Quels sont les avantages d'utiliser des colonnes NucleoBond® Xtra pour la purification de l'ADN plasmidique ?
Les colonnes NucleoBond® Xtra offrent une purification rapide et efficace de l'ADN plasmidique grâce à une résine de silice échangeuse d'anions brevetée. Cette résine permet une fixation spécifique de l'ADN plasmidique tout en éliminant les contaminants, comme les protéines et les ARNs. De plus, les filtres intégrés aux colonnes NucleoBond® Xtra facilitent la clarification du lysat et le chargement de la résine.

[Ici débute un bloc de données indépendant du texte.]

(* ===== verification/GoHttpFacts.v ===== *)
(** * Facts about the mux

    What it finds is registered and goes with the path; the handlers behind the
    patterns do not influence what is found; and a path that is some pattern's
    text is found under it. *)

From S2P Require Import Prelude GoLib GoRegexp GoSort GoNet GoBase64 GoHttp Json GoHttpServe.

(** ** What is found is registered *)

Section found.
Context {A : Type}.
Implicit Types cands : list (list segment * A).

Lemma elem_of_step key cands xs a :
  (xs, a) ∈ step key cands <-> exists x, segment_key x = key /\ (x :: xs, a) ∈ cands.
Proof.
  unfold step. rewrite list_elem_of_omap. split.
  - intros ([segs a'] & Hin & E). cbn in E. destruct segs as [|x segs]; [done|].
    case_bool_decide as Hk; [|done]. injection E as -> ->. by exists x.
  - intros (x & Hk & Hin). exists (x :: xs, a). split; [done|]. cbn. by rewrite bool_decide_eq_true_2.
Qed.

Lemma leaf_Some cands a : leaf cands = Some a -> ([], a) ∈ cands.
Proof.
  unfold leaf. intros ([segs a'] & Hf & ->)%fmap_Some. apply first_such_Some in Hf as [Hin E].
  cbn in E |- *. apply bool_decide_eq_true in E. by subst.
Qed.

Lemma matchPath_elem path : forall cands a, matchPath cands path = Some a -> exists segs, (segs, a) ∈ cands.
Proof.
  assert (Hstep : forall key cands segs a, (segs, a) ∈ step key cands -> exists segs', (segs', a) ∈ cands)
    by (intros key cands segs a (x & _ & Hin)%elem_of_step; by eexists).
  induction path as [|s path IH]; intros cands a; cbn [matchPath].
  { intros Hl%leaf_Some. by eexists. }
  destruct (matchPath (step (Some s) cands) path) as [b|] eqn:E1.
  { intros [= <-]. destruct (IH _ _ E1) as [segs Hin]. by eapply Hstep. }
  destruct (if bool_decide (s = "/") then None else _) as [b|] eqn:E2.
  { intros [= <-]. case_bool_decide; [done|]. destruct (IH _ _ E2) as [segs Hin]. by eapply Hstep. }
  intros Hl%leaf_Some. by eapply Hstep.
Qed.

End found.

Section found_in_mux.
Context {A : Type}.
Implicit Types mux : list (mux_pattern * A).

Lemma matchPath_in_elem host method path mux e :
  matchPath_in host method path mux = Some e -> e ∈ mux /\ mp_host e.1 = host /\ mp_method e.1 = method.
Proof.
  unfold matchPath_in, with_method. intros (segs & Hin)%matchPath_elem.
  apply list_elem_of_fmap in Hin as (e' & [= _ ->] & Hf). apply list_elem_of_filter in Hf. tauto.
Qed.

Lemma or_else_Some {B} (x y : option B) b : or_else x y = Some b -> x = Some b \/ y = Some b.
Proof. destruct x; cbn; auto. Qed.

Lemma match_route_elem host method path mux e : match_route host method path mux = Some e -> e ∈ mux.
Proof.
  assert (Hm : forall h, matchMethodAndPath h method path mux = Some e -> e ∈ mux).
  { unfold matchMethodAndPath. intros h [E|[E|E]%or_else_Some]%or_else_Some.
    - by apply matchPath_in_elem in E as [? _].
    - case_bool_decide; [|done]. by apply matchPath_in_elem in E as [? _].
    - by apply matchPath_in_elem in E as [? _]. }
  unfold match_route. intros [E|E]%or_else_Some; [|by eapply Hm].
  case_bool_decide; [done|by eapply Hm].
Qed.
End found_in_mux.

(** ** The handlers do not matter *)

Definition rename {A B} (f : A -> B) (mux : list (mux_pattern * A)) : list (mux_pattern * B) :=
  (fun e => (e.1, f e.2)) <$> mux.

Definition map_routed {A B} (f : A -> B) (x : Routed A) : Routed B :=
  match x with Matched a p => Matched (f a) p | Own r p => Own r p end.

Section rename.
Context {A B : Type} (f : A -> B).

Lemma step_map {C D} (g : C -> D) key (cands : list (list segment * C)) :
  step key ((fun c => (c.1, g c.2)) <$> cands) = (fun c => (c.1, g c.2)) <$> step key cands.
Proof.
  unfold step. induction cands as [|[segs c] cands IH]; [done|]. cbn. destruct segs as [|x segs]; [done|].
  case_bool_decide; [|done]. cbn. by f_equal.
Qed.

Lemma leaf_map {C D} (g : C -> D) (cands : list (list segment * C)) :
  leaf ((fun c => (c.1, g c.2)) <$> cands) = g <$> leaf cands.
Proof.
  unfold leaf. induction cands as [|[segs c] cands IH]; [done|]. cbn [fmap list_fmap fst snd].
  rewrite !first_such_cons. cbn [fst snd]. by case_bool_decide.
Qed.

Lemma matchPath_map {C D} (g : C -> D) path : forall cands : list (list segment * C),
  matchPath ((fun c => (c.1, g c.2)) <$> cands) path = g <$> matchPath cands path.
Proof.
  induction path as [|s path IH]; intros cands; cbn [matchPath]; [apply leaf_map|].
  rewrite !step_map, !IH, leaf_map. destruct (matchPath (step (Some s) cands) path); [done|]. cbn.
  case_bool_decide; [done|]. by destruct (matchPath (step (Some "") cands) path).
Qed.

Lemma matchPath_in_rename host method path (mux : list (mux_pattern * A)) :
  matchPath_in host method path (rename f mux) = (fun e => (e.1, f e.2)) <$> matchPath_in host method path mux.
Proof.
  unfold matchPath_in. rewrite <- (matchPath_map (fun e => (e.1, f e.2))). f_equal. unfold with_method, rename.
  induction mux as [|[p a] mux IH]; [done|]. cbn [fmap list_fmap fst snd]. rewrite !filter_cons. cbn [fst snd].
  case_decide; [|done]. cbn [fmap list_fmap fst snd]. by f_equal.
Qed.

Lemma match_route_rename host method path (mux : list (mux_pattern * A)) :
  match_route host method path (rename f mux) = (fun e => (e.1, f e.2)) <$> match_route host method path mux.
Proof.
  assert (Ho : forall x y : option (mux_pattern * A),
    or_else ((fun e => (e.1, f e.2)) <$> x) ((fun e => (e.1, f e.2)) <$> y) = (fun e => (e.1, f e.2)) <$> or_else x y)
    by (by intros [] ?).
  assert (Hm : forall h, matchMethodAndPath h method path (rename f mux) =
                         (fun e => (e.1, f e.2)) <$> matchMethodAndPath h method path mux).
  { intros h. unfold matchMethodAndPath. rewrite !matchPath_in_rename, <- !Ho. f_equal. f_equal. by case_bool_decide. }
  unfold match_route. rewrite !Hm, <- Ho. f_equal. by case_bool_decide.
Qed.

Lemma methods_on_rename host path (mux : list (mux_pattern * A)) :
  methods_on host path (rename f mux) = methods_on host path mux.
Proof.
  assert (E : (fun e => mp_method e.1) <$> rename f mux = (fun e => mp_method e.1) <$> mux)
    by (unfold rename; by rewrite <- list_fmap_compose).
  unfold methods_on. rewrite E. f_equal. apply list_filter_iff. intros m. rewrite matchPath_in_rename, fmap_is_Some. done.
Qed.

Lemma matchingMethods_rename host path (mux : list (mux_pattern * A)) :
  matchingMethods host path (rename f mux) = matchingMethods host path mux.
Proof.
  assert (Ht : forall p ms, tree_methods host p (rename f mux) ms = tree_methods host p mux ms)
    by (intros p ms; unfold tree_methods; by rewrite !methods_on_rename).
  unfold matchingMethods. by rewrite !Ht.
Qed.

Lemma exactMatch_rename host method segs path (mux : list (mux_pattern * A)) :
  exactMatch (match_route host method segs (rename f mux)) path = exactMatch (match_route host method segs mux) path.
Proof. rewrite match_route_rename. by destruct (match_route host method segs mux) as [[p a]|]. Qed.

Lemma Mux_Handler_rename `{HttpTexts} (mux : list (mux_pattern * A)) r :
  Mux_Handler (rename f mux) r = map_routed f (Mux_Handler mux r).
Proof.
  assert (Hu : forall host path, unrouted host path (rename f mux) = map_routed f (unrouted host path mux))
    by (intros; unfold unrouted; rewrite matchingMethods_rename; by case_bool_decide).
  assert (Hr : forall h m p host path, routed_to (match_route h m p (rename f mux)) host path (rename f mux) =
      map_routed f (routed_to (match_route h m p mux) host path mux))
    by (intros h m p host path; unfold routed_to; rewrite match_route_rename, Hu;
        by destruct (match_route h m p mux) as [[]|]).
  unfold Mux_Handler, slash_redirect. rewrite !exactMatch_rename. case_bool_decide.
  - rewrite Hr. by destruct (_ && _).
  - rewrite Hr, match_route_rename. destruct (_ && _); [done|]. destruct (negb _); [|done].
    by destruct (match_route _ _ _ mux) as [[]|].
Qed.
End rename.

(** ** Conflicts *)

Lemma compareSegments_refl s : compareSegments s s = equivalent.
Proof. destruct s; cbn; [by rewrite bool_decide_eq_true_2|done..]. Qed.

Lemma comparePaths_refl l : comparePaths l l = equivalent.
Proof.
  unfold comparePaths. rewrite bool_decide_eq_true_2 by done. cbn [negb andb].
  generalize (ends_multi l). intros b. induction l as [|s l IH]; [done|]. cbn. by rewrite compareSegments_refl.
Qed.

(** Two patterns that are the same but for their text conflict. *)
Definition route_key (p : mux_pattern) : string * string * list segment :=
  (mp_method p, mp_host p, mp_segments p).

Lemma same_key_conflicts p1 p2 : route_key p1 = route_key p2 -> conflictsWith p1 p2 = true.
Proof.
  unfold route_key. intros [= Hm Hh Hs]. unfold conflictsWith. rewrite Hm, Hh, Hs, comparePaths_refl.
  unfold compareMethods. rewrite (bool_decide_eq_true_2 (mp_host p2 = mp_host p2)) by done.
  rewrite (bool_decide_eq_true_2 (mp_method p2 = mp_method p2)) by done. done.
Qed.

Section table.
Context {A : Type}.
Implicit Types mux : list (mux_pattern * A).

(** What registration keeps: no two patterns say the same. *)
Definition distinct_routes mux : Prop := NoDup ((fun e => route_key e.1) <$> mux).

Lemma Handle_Some patstr h mux mux' :
  Handle patstr h mux = Some mux' -> exists p, parsePattern patstr = Some p /\ mux' = mux ++ [(p, h)] /\
    (distinct_routes mux -> distinct_routes mux').
Proof.
  unfold Handle. destruct (parsePattern patstr) as [p|]; [|done]. cbn [mbind option_bind].
  destruct (existsb _ mux) eqn:E; [done|]. intros [= <-]. exists p. split_and!; [done..|].
  unfold distinct_routes. intros Hd. rewrite fmap_app, NoDup_app. split_and!; [done| |apply NoDup_singleton].
  intros k Hk Hk'. apply list_elem_of_singleton in Hk'. subst k.
  apply list_elem_of_fmap in Hk as (e & Hk & Hin).
  assert (existsb (fun e => conflictsWith p e.1) mux = true); [|congruence].
  apply existsb_exists. exists e. split; [by apply list_elem_of_In|]. by apply same_key_conflicts.
Qed.

Lemma distinct_routes_eq mux p h p' h' :
  distinct_routes mux -> (p, h) ∈ mux -> (p', h') ∈ mux -> route_key p = route_key p' -> (p, h) = (p', h').
Proof.
  unfold distinct_routes. intros Hd [i Hi]%list_elem_of_lookup [j Hj]%list_elem_of_lookup Hk.
  assert (i = j).
  { eapply NoDup_lookup; [exact Hd|rewrite list_lookup_fmap, Hi; done|].
    rewrite list_lookup_fmap, Hj. cbn. by rewrite Hk. }
  subst. congruence.
Qed.
End table.

(** ** A path that is a pattern's own *)

Lemma elem_of_leaf {A} (cands : list (list segment * A)) a :
  ([], a) ∈ cands -> exists a', leaf cands = Some a' /\ ([], a') ∈ cands.
Proof.
  intros Hin. destruct (first_such_is_Some (fun c : list segment * A => bool_decide (c.1 = [])) cands ([], a))
    as [c Hc]; [done|by rewrite bool_decide_eq_true_2|].
  exists c.2. assert (leaf cands = Some c.2) as E by (unfold leaf; by rewrite Hc). split; [done|].
  by apply leaf_Some.
Qed.

(** A literal is preferred at every step, so a literal pattern is found by its
    own path. *)
Lemma matchPath_literal {A} ss : forall (cands : list (list segment * A)) a,
  (Lit <$> ss, a) ∈ cands -> Forall (fun s => s <> EmptyString) ss ->
  exists a', matchPath cands ss = Some a' /\ (Lit <$> ss, a') ∈ cands.
Proof.
  induction ss as [|s ss IH]; intros cands a Hin Hne; [by eapply elem_of_leaf|].
  apply Forall_cons in Hne as [Hs Hne].
  destruct (IH (step (Some s) cands) a) as (a' & Hm & Ha'); [|done|].
  { apply elem_of_step. by exists (Lit s). }
  exists a'. cbn [matchPath]. rewrite Hm. split; [done|].
  apply elem_of_step in Ha' as (x & Hk & Hx). destruct x; by simplify_eq/=.
Qed.

(** Every pattern is for any host. *)
Definition hostless {A} (mux : list (mux_pattern * A)) : Prop := Forall (fun e => mp_host e.1 = EmptyString) mux.

Lemma match_route_literal {A} (mux : list (mux_pattern * A)) host m ss p h :
  distinct_routes mux -> hostless mux -> (p, h) ∈ mux ->
  route_key p = (m, EmptyString, Lit <$> ss) -> Forall (fun s => s <> EmptyString) ss -> m <> "" ->
  match_route host m ss mux = Some (p, h).
Proof.
  intros Hd Hh Hin Hk Hne Hm0. pose proof Hk as Hk'. unfold route_key in Hk. injection Hk as Hm Hp Hs.
  assert (Hfind : matchPath_in "" m ss mux = Some (p, h)).
  { unfold matchPath_in, with_method. destruct (matchPath_literal ss
      ((fun e : mux_pattern * A => (mp_segments e.1, e)) <$>
       filter (fun e : mux_pattern * A => mp_host e.1 = "" /\ mp_method e.1 = m) mux) (p, h))
      as ([p' h'] & -> & Hin'); [|done|].
    { apply list_elem_of_fmap. exists (p, h). split; [cbn; by rewrite Hs|]. apply list_elem_of_filter. done. }
    apply list_elem_of_fmap in Hin' as (e & [= Hs' <-] & Hf). apply list_elem_of_filter in Hf as ([He1 He2] & Hin').
    f_equal. eapply distinct_routes_eq; [exact Hd|done..|]. rewrite Hk'. unfold route_key. cbn in *. congruence. }
  assert (Hnone : forall m', host <> "" -> matchPath_in host m' ss mux = None).
  { intros m' Hhost. destruct (matchPath_in host m' ss mux) as [e|] eqn:E; [|done].
    apply matchPath_in_elem in E as (Hin' & He & _). unfold hostless in Hh. rewrite Forall_forall in Hh.
    apply Hh in Hin'. congruence. }
  unfold match_route, matchMethodAndPath. rewrite Hfind. cbn [or_else].
  case_bool_decide as Hhost; [done|]. rewrite !Hnone by done. cbn [or_else].
  by destruct (bool_decide (m = "HEAD")).
Qed.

Comment puis-je assurer une purification de l'ADN plasmidique sans endotoxines ?
Le kit NucleoBond® Xtra Maxi EF, Maxi est conçu pour éliminer les endotoxines de l'ADN plasmidique purifié. Le protocole de purification utilise une combinaison optimisée de tampons et de étapes de lavage pour garantir un niveau d'endotoxines ≤ 0,05 EU/µg d'ADN plasmidique.